По дороге в Самарру. Сборник рассказов - Страница 6
Семёнов лежал на койке, уставясь в потолок палатки, и перебирал в памяти события последней поездки домой. Потом невольно вспомнилось детство. Река и лес за околицей. Школа. Как мать с отцом гордились, когда он поступил в военное училище. Припомнились его приезды на побывку. Как, словно ненароком, по очереди заглядывали в их дом соседи, почему-то стараясь говорить шепотом. Вспомнилось непривычное после казармы, приятное отпускное валяние на пуховых материных подушках. Глазунья с салом. И только сейчас защемило: как же они его любили…

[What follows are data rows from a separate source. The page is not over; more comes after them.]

(* ===== verification/Ge2dSpec.v ===== *)
(** * The 2D engine as its callers see it

    The calls of the device file and the pieces of the monitor as steps of one system,
    in any order, and what holds in every state they reach from the start of the driver. *)

From stdpp Require Import base numbers list option gmap relations.
From coqutil Require Import Datatypes.RecordSetters.
From S2P Require Import Prelude StateM Canvas Ge2dReg Ge2dStruct Ge2dHw Ge2dGen Ge2dDma Ge2dWq Ge2dConfig Ge2dBlt Ge2dMain Ge2dProgram Ge2dCommand Ge2dProcess Ge2dClients Ge2dInv Ge2dSteps Ge2dDmaSpec Ge2dQueue.

Section System.
Context {H K C : Type} `{GeBusLaws H} `{GeTime H} `{!GeLaunch H} `{!GeTimeLaws H} `{GePower H} `{!GePowerLaws H} `{DmaKernel K} `{!Ion K} `{MesonCanvas C}.
Implicit Types s : ge2d_s H K C.

(** Enough turns for the loops of the monitor. *)
Definition patient (fn wn : nat) : Prop := (engine_bound < fn)%nat /\ (engine_bound < wn)%nat.

(** One call on a file, or one piece of the monitor, which may come in any order: the
    phase of the monitor, the contexts whose closing waits for it, and the state.  A
    context that is served is closed in two parts; the second is behind the service. *)
Inductive ge2d_step : relation (phase * gset Z * ge2d_s H K C) :=
| step_ioctl ph cl sec tmp wq c s r reply it s' :
    is_Some (contexts s !! wq) -> wq ∉ cl -> ge2d_ioctl sec tmp wq c s = Some (r, reply, it, s') -> sound_call (ge2d_meson_dev s) c r ->
    ge2d_step (ph, cl, s) (ph, cl, s')
| step_open ph cl n s wq w n' s' :
    ge2d_open n s = Some ((0, Some wq, n'), s') -> contexts s' !! wq = Some w -> fresh_context s wq w -> ge2d_step (ph, cl, s) (ph, cl, s')
| step_close ph cl n s wq r s' :
    is_Some (contexts s !! wq) -> wq ∉ cl -> ~ serves ph wq -> ge2d_release (Some wq) n s = Some (r, s') -> ge2d_step (ph, cl, s) (ph, cl, s')
| step_closing ph cl s wq it s' :
    ph = Serving wq it -> is_Some (contexts s !! wq) -> wq ∉ cl -> destroy_begin wq s = Some (true, s') -> ge2d_step (ph, cl, s) (ph, {[wq]} ∪ cl, s')
| step_closed ph cl s wq r s' :
    wq ∈ cl -> ~ serves ph wq -> (_ ← destroy_waited; destroy_finish wq) s = Some (r, s') -> ge2d_step (ph, cl, s) (ph, cl ∖ {[wq]}, s')
| step_monitor fn wn ph cl s ph' s' :
    patient fn wn -> (forall wq it x, ph = Serving wq it -> items s !! it = Some x -> item_ok (ge2d_meson_dev s) x) ->
    monitor_step fn wn ph s = Some (ph', s') -> ge2d_step (ph, cl, s) (ph', cl, s').

(** The state that a successful [ge2d_wq_init] leaves, before any file is open. *)
Definition ge2d_started s : Prop := exists clk irq thread s0,
  ge2d_wq_init clk irq true thread s0 = Some (0, s) /\ contexts s0 = ∅ /\ ge2d_state s0 = GE2D_STATE_IDLE /\ device_ok (ge2d_meson_dev s0) /\ ready (io s0).
(** What the system reaches from there. *)
Definition ge2d_reaches (ph : phase) (cl : gset Z) s : Prop := exists s0, ge2d_started s0 /\ rtc ge2d_step (Asleep, ∅, s0) (ph, cl, s).

Lemma started_inv s : ge2d_started s -> inv Asleep ∅ s.
Proof.
  intros (clk & irq & thread & s0 & E & Hc & Hi & Hd & Hr). unfold ge2d_wq_init in E. rewrite run_modify in E. destruct (irq <? 0); [by inversion E|]. rewrite run_modify in E.
  bind_inv E as u s1 E1. apply on_dma_inv in E1. cbn [negb] in E. rewrite run_modify in E. destruct (c_true thread); [by inversion E|]. rewrite run_modify in E. apply ret1_inv in E as [_ <-].
  assert (Ed : exists d, s1 = s0<| ge2d_clk := clk |><| irq_num := irq |><| cmd_in_sem := 1 |><| process_complete := 0 |><| process_queue := [] |><| last_wq := None |><| dma := d |>)
    by (by eexists). destruct Ed as [d ->]. clear E1.
  set (s := _<| probe := 1 |>). assert (Ec : contexts s = ∅) by (rewrite <- Hc; by destruct s0). assert (Ep : process_queue s = []) by (by destruct s0). assert (Es : cmd_in_sem s = 1) by (by destruct s0).
  split.
  - exists None. split; try (by destruct s0).
    + replace (last_wq s) with (@None Z) by (by destruct s0). by intros _ [? ?].
    + intros wq. rewrite Ep, Ec, lookup_empty. split; [intros Ha; by apply not_elem_of_nil in Ha|by intros [[? ?] ?]].
    + rewrite Ep. constructor.
    + intros wq w. by rewrite Ec.
    + intros wq w wq' w' a. by rewrite Ec.
  - split; [by rewrite Es|]. intros _ wq _. by rewrite Es.
Qed.

Lemma monitor_step_inv fn wn ph cl s ph' s' : patient fn wn -> inv ph cl s ->
  (forall wq it x, ph = Serving wq it -> items s !! it = Some x -> item_ok (ge2d_meson_dev s) x) -> monitor_step fn wn ph s = Some (ph', s') -> inv ph' cl s'.
Proof.
  intros [Hfn Hwn] [[b Hok] [Hn Hsig]] Hitem E. destruct ph as [| |wq it].
  - destruct (Z.ltb_spec 0 (cmd_in_sem s)) as [Hsem|Hsem].
    2:{ exfalso. cbn [monitor_step] in E. rewrite run_gets in E. by replace (0 <? cmd_in_sem s) with false in E by (symmetry; apply Z.ltb_ge; lia). }
    destruct (wake_runs fn wn cl s b Hok Hsem) as (s1 & E1 & Hok1 & Es & _). rewrite E1 in E. inversion E; subst. split; [by exists b|]. split; [|done].
    assert (Em : cmd_in_sem s' = cmd_in_sem s - 1) by (rewrite Es; by destruct s). lia.
  - destruct (backlog s) as [|a l] eqn:Eb.
    + destruct (sleep_runs fn wn cl s b Hok Eb) as (s1 & E1 & Hok1 & Es & _). rewrite E1 in E. inversion E; subst. split; [by exists b|].
      assert (Em : cmd_in_sem s' = cmd_in_sem s) by (rewrite Es; by destruct s). split; [by rewrite Em|]. intros _ wq Hwq. unfold has_work in Hwq.
      replace (contexts s') with (contexts s) in Hwq by (rewrite Es; by destruct s). pose proof (no_backlog Awake cl I s b wq Hok Eb) as Hno. unfold has_work in Hno. by rewrite Hno in Hwq.
    + destruct (pick_runs fn wn cl s b a l Hok Eb) as (it & s1 & x & f & E1 & Hok1 & _ & Es). rewrite E1 in E. inversion E; subst ph' s'. split; [by exists b|]. split; [|done]. rewrite Es. by destruct s.
  - destruct (ok_serving _ _ _ _ Hok wq it eq_refl) as [_ (w & rest & x & _ & _ & Hx & _)].
    destruct (item_runs fn wn cl s b wq it x Hfn Hwn Hok Hx (Hitem wq it x eq_refl Hx)) as (s1 & b1 & w1 & rest1 & y & sn & E1 & Hok1 & _ & _ & _ & _ & _ & _ & _ & Em & _).
    rewrite E1 in E. inversion E; subst. split; [by exists b1|]. split; [by rewrite Em|]. by destruct rest1.
Qed.

Lemma step_inv ph cl s ph' cl' s' : ge2d_step (ph, cl, s) (ph', cl', s') -> inv ph cl s -> inv ph' cl' s'.
Proof.
  intros Hstep Hi. inversion Hstep; subst.
  - by eapply ioctl_ok.
  - destruct Hi as [[b Hok] Hsig]. destruct (open_ok _ _ n s b wq n' s' Hok) as (w1 & Cx & Em & Hq & Hok'); [done|].
    match goal with Hw : contexts s' !! wq = Some _ |- _ => rewrite Cx, lookup_insert_eq in Hw; inversion Hw; subst w1 end.
    split; [exists b; by apply Hok'|]. revert Hsig. apply signalled_less; [done|]. intros wq1. unfold has_work. rewrite Cx. destruct (decide (wq1 = wq)) as [->|Hne].
    + by rewrite lookup_insert_eq, Hq.
    + by rewrite lookup_insert_ne.
  - destruct Hi as [[b Hok] Hsig]. match goal with Hs : is_Some (contexts s !! wq) |- _ => destruct Hs as [w Hw] end.
    destruct (ge2d_release_runs _ _ n s b wq w Hok Hw) as (s1 & E1 & Hok1 & Cx & _ & _ & Em & _); [done|done|].
    match goal with E : ge2d_release _ _ _ = Some (r, s') |- _ => rewrite E1 in E; inversion E; subst end. split; [by exists b|].
    revert Hsig. apply signalled_less; [done|]. intros wq1. unfold has_work. rewrite Cx. destruct (decide (wq1 = wq)) as [->|Hne]; [by rewrite lookup_delete_eq|by rewrite lookup_delete_ne].
  - destruct Hi as [[b Hok] Hsig]. match goal with Hs : is_Some (contexts s !! wq) |- _ => destruct Hs as [w Hw] end.
    destruct (closing_runs _ _ s b wq it w Hok Hw eq_refl) as (s1 & E1 & Hok1 & Es); [done|].
    match goal with E : destroy_begin _ _ = Some (true, s') |- _ => rewrite E1 in E; inversion E; subst end. split; [by exists b|]. split; [|done]. destruct Hsig as [Hn _]. by destruct s.
  - destruct Hi as [[b Hok] Hsig]. match goal with Hin : wq ∈ cl |- _ => destruct (ok_closing _ _ _ _ Hok wq Hin) as (w & Hw & _) end.
    destruct (closed_runs _ _ s b wq w Hok Hw) as (s1 & E1 & Hok1 & Cx & _ & _ & Em & _); [done|done|].
    match goal with E : _ s = Some (r, s') |- _ => rewrite E1 in E; inversion E; subst end. split; [done|].
    revert Hsig. apply signalled_less; [done|]. intros wq1. unfold has_work. rewrite Cx. destruct (decide (wq1 = wq)) as [->|Hne]; [by rewrite lookup_delete_eq|by rewrite lookup_delete_ne].
  - by eapply monitor_step_inv.
Qed.
Lemma reachable_inv ph cl s : ge2d_reaches ph cl s -> inv ph cl s.
Proof.
  intros (s0 & Hs & Hr). apply started_inv in Hs. remember (Asleep, ∅, s0) as x eqn:Ex. remember (ph, cl, s) as y eqn:Ey. revert ph cl s Ey.
  assert (Hx : inv x.1.1 x.1.2 x.2) by (by rewrite Ex). clear Ex Hs. induction Hr as [x|x [[ph1 cl1] s1] y Hstep _ IH]; intros ph cl s ->; [done|].
  apply IH; [|done]. destruct x as [[ph0 cl0] s00]. by apply (step_inv ph0 cl0 s00).
Qed.

(** *** The order of service *)

Lemma choice_spec ph cl s b0 s' a b pre post : ge2d_ok ph cl s b0 -> get_next_work_queue s = Some (a, s') -> has_work s b = true -> process_queue s = pre ++ b :: post ->
  (a = Some b /\ (forall x, x ∈ pre -> has_work s x = false) /\ process_queue s' = post ++ pre ++ [b]) \/
  exists before c pre', a = Some c /\ pre = before ++ c :: pre' /\ c ∉ pre' /\ has_work s c = true /\ (forall x, x ∈ before -> has_work s x = false) /\
    process_queue s' = pre' ++ b :: post ++ before ++ [c].
Proof.
  intros Hok E Hb Hq. rewrite (next_runs ph cl s b0 Hok) in E. destruct (backlog s) as [|c l] eqn:Eb.
  { exfalso. assert (Hin : In b (backlog s)) by (apply filter_In; split; [rewrite Hq; apply in_elt|done]). by rewrite Eb in Hin. }
  inversion E; subst a s'. clear E. change (process_queue (_ <| process_queue := ?q |>)) with q. pose proof (ok_once _ _ _ _ Hok) as Hn. unfold backlog in Eb. rewrite Hq in Eb, Hn |- *.
  apply (first_ahead _ pre b post c l Hb) in Eb as [[-> Hp]|(before & pre' & -> & Hc & Hp)].
  - left. split; [done|]. split; [done|]. apply NoDup_app in Hn as (_ & Hd & _). apply rotate_at. intros Hx. apply (Hd b Hx). by left.
  - right. exists before, c, pre'. rewrite <- app_assoc in Hn |- *. cbn [app] in Hn |- *. apply NoDup_app in Hn as (_ & Hd & Hn). apply NoDup_cons in Hn as [Hcp _].
    split_and!; [done|done|by intros ?; apply Hcp, elem_of_app; left|done|done|]. rewrite rotate_at by (intros Hx; apply (Hd c Hx); by left). by rewrite <- app_assoc.
Qed.

(** The context that a step of the monitor takes. *)
Definition picked (ph ph' : phase) : list Z := match ph, ph' with Awake, Serving c _ => [c] | _, _ => [] end.
(** A run of the system during which [b] is open and has work, and the contexts that the
    monitor takes in it. *)
Inductive run_with (b : Z) : phase * gset Z * ge2d_s H K C -> list Z -> phase * gset Z * ge2d_s H K C -> Prop :=
| run_stop x : run_with b x [] x
| run_step ph cl s ph' cl' s' l y :
    has_work s b = true -> b ∉ cl -> ge2d_step (ph, cl, s) (ph', cl', s') -> run_with b (ph', cl', s') l y -> run_with b (ph, cl, s) (picked ph ph' ++ l) y.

… Отец, высокий и сухой, крепко держал его за руку. Они шли по скошенному лугу, и Алексей снизу вверх смотрел на него. Полуденное солнце било в глаза, он щурился. Стерня покалывала босые ступни. Он был охвачен безотчётной радостью, предвкушением чего-то чудесного. Во сне он отчётливо видел профиль отца; зажатую во рту, дымящуюся папиросу и поросший короткими, черными волосами острый его кадык …
Он очнулся утром и ощутил, как под ним от пота намокла подушка и простыня. Привел себя в порядок. Выбрился. Надевая портупею, Семёнов зачем-то достал из потёртой кобуры табельный пистолет и разобрал его. Затем собрал, неожиданно ощутив непривычно-весомую тяжесть злого, воронённого металла, словно впервые взял его в руки. Ещё раз, поглядев в зеркало, укреплённое на стене рядом с кроватью, вышел из палатки в уже жаркое утро.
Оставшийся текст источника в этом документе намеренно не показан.